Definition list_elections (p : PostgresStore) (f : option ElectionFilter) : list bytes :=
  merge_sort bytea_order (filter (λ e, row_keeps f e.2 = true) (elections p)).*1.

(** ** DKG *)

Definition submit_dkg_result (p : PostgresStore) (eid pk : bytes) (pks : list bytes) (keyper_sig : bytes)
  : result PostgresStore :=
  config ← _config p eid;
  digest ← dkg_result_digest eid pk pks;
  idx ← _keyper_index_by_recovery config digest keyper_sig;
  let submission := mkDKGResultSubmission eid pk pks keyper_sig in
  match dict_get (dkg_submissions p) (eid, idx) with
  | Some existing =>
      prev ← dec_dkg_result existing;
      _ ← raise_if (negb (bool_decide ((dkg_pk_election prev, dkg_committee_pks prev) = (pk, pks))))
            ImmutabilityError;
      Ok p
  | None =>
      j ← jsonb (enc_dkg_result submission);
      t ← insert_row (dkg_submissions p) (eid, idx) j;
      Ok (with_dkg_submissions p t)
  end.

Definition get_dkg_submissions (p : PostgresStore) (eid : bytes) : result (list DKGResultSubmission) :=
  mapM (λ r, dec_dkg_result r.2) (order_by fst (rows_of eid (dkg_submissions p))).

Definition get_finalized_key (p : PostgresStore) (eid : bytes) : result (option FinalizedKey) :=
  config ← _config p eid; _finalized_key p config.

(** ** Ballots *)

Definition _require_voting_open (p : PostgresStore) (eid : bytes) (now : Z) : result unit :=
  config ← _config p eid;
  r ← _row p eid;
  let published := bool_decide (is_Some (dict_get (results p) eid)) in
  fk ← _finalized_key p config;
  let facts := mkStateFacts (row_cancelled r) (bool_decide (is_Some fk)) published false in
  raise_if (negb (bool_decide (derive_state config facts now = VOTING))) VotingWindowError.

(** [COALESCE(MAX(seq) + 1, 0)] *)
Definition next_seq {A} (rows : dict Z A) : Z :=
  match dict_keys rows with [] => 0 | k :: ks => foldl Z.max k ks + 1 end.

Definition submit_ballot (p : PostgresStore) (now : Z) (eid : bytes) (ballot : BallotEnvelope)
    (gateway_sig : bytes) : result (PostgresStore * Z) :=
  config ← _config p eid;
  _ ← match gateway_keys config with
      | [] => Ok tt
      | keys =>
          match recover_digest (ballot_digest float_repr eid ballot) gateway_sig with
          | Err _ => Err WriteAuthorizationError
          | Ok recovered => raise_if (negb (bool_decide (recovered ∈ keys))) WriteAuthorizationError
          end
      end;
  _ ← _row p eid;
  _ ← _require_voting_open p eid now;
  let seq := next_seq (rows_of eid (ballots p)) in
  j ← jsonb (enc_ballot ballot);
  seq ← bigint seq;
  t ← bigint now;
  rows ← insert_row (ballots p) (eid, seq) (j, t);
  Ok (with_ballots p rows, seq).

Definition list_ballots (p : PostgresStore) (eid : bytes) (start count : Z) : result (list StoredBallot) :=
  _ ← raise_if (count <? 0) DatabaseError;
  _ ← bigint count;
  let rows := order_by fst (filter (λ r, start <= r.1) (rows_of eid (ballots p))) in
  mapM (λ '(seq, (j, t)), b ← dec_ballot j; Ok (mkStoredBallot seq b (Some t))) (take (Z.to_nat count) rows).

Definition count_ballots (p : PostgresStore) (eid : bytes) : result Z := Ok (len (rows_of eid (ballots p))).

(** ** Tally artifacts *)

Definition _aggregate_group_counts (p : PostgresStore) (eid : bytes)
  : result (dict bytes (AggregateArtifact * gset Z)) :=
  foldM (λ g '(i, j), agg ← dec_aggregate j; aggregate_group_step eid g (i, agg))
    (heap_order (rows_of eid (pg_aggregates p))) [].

◇ ◇ ◇ ◇ ◇

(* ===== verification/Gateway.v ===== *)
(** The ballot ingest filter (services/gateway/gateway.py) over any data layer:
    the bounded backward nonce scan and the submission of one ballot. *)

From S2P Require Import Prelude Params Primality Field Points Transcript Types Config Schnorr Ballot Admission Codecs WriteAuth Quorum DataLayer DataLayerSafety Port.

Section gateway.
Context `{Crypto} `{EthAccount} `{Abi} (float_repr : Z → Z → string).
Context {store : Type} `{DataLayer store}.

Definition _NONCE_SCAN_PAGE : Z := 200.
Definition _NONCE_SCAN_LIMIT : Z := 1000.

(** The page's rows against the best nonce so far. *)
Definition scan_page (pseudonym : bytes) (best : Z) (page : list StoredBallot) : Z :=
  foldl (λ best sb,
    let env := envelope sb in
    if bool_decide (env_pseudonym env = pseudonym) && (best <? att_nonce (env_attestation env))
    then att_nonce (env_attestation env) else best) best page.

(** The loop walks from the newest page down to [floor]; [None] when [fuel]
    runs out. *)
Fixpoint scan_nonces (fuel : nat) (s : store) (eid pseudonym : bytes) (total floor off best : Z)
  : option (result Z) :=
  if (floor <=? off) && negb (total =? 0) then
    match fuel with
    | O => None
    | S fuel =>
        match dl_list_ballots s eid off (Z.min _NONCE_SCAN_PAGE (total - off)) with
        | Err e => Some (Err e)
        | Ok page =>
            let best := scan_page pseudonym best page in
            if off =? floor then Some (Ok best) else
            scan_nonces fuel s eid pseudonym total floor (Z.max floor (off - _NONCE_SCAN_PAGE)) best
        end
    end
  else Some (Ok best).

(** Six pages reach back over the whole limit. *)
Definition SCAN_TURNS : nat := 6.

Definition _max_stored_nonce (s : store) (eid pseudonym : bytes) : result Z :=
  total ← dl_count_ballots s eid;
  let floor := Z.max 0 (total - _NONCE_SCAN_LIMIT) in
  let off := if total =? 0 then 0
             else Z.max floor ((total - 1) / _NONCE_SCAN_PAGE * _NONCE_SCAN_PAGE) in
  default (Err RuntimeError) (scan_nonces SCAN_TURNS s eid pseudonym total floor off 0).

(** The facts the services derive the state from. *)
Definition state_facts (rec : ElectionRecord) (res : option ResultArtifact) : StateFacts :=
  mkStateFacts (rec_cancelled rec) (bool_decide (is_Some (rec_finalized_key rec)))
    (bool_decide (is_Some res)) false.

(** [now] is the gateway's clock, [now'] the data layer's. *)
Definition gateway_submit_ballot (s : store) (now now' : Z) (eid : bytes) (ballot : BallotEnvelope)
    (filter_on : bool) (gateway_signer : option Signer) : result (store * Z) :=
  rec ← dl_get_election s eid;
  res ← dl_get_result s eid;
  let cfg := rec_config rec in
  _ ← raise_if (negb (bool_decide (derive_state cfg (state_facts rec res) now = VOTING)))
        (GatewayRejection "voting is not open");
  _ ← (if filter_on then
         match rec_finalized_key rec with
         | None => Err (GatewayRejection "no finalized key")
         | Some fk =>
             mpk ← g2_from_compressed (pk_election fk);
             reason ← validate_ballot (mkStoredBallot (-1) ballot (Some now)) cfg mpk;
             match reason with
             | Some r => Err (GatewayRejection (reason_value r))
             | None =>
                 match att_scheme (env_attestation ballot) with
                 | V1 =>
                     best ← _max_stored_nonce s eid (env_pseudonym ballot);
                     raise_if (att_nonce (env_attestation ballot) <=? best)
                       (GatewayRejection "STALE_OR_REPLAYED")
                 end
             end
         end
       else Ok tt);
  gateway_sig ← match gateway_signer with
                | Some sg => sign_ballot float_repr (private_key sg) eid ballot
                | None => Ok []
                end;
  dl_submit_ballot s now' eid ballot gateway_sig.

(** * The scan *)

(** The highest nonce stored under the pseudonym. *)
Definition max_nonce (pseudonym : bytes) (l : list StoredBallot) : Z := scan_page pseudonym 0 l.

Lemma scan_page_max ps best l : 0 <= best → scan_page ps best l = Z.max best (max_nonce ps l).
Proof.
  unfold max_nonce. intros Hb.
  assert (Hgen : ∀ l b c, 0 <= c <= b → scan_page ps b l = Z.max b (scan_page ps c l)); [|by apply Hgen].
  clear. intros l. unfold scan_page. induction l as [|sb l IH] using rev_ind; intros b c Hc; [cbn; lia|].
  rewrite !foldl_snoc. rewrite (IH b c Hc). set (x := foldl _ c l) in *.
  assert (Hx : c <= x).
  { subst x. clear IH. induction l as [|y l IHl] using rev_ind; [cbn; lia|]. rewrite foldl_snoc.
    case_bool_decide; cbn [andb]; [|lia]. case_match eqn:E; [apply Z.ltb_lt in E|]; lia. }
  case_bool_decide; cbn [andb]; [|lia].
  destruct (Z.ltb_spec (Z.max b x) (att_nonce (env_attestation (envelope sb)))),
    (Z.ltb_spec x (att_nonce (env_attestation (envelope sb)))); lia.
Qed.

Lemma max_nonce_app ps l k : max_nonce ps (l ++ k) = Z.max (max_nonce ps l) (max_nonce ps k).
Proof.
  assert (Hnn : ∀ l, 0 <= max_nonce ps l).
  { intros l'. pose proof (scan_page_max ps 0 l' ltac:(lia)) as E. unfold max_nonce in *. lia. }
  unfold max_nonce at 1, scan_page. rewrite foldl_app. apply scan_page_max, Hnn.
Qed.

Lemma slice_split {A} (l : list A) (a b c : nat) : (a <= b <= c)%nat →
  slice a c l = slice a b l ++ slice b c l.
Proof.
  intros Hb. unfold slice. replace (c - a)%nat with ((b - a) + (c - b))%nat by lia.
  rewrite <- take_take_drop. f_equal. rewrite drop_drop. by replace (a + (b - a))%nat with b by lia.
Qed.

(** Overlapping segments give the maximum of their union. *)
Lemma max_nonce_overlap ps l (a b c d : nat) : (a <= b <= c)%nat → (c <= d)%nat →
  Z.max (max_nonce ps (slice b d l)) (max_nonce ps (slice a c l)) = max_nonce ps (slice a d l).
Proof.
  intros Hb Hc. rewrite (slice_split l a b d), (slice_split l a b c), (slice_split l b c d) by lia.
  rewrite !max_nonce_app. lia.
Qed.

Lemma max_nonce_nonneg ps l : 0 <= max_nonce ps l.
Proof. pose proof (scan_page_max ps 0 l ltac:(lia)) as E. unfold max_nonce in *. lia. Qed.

◇ ◇ ◇ ◇ ◇

§ **THE TASK**
The reply should hold only the lines of the listing above starting at the line containing "Fixpoint scan_nonces (fuel" and ending at the line containing "(** The facts", exactly as written.

§ **RESPONSE TO THIS TASK**
Fixpoint scan_nonces (fuel : nat) (s : store) (eid pseudonym : bytes) (total floor off best : Z)
  : option (result Z) :=
  if (floor <=? off) && negb (total =? 0) then
    match fuel with
    | O => None
    | S fuel =>
        match dl_list_ballots s eid off (Z.min _NONCE_SCAN_PAGE (total - off)) with
        | Err e => Some (Err e)
        | Ok page =>
            let best := scan_page pseudonym best page in
            if off =? floor then Some (Ok best) else
            scan_nonces fuel s eid pseudonym total floor (Z.max floor (off - _NONCE_SCAN_PAGE)) best
        end
    end
  else Some (Ok best).

(** Six pages reach back over the whole limit. *)
Definition SCAN_TURNS : nat := 6.

Definition _max_stored_nonce (s : store) (eid pseudonym : bytes) : result Z :=
  total ← dl_count_ballots s eid;
  let floor := Z.max 0 (total - _NONCE_SCAN_LIMIT) in
  let off := if total =? 0 then 0
             else Z.max floor ((total - 1) / _NONCE_SCAN_PAGE * _NONCE_SCAN_PAGE) in
  default (Err RuntimeError) (scan_nonces SCAN_TURNS s eid pseudonym total floor off 0).

(** The facts the services derive the state from. *)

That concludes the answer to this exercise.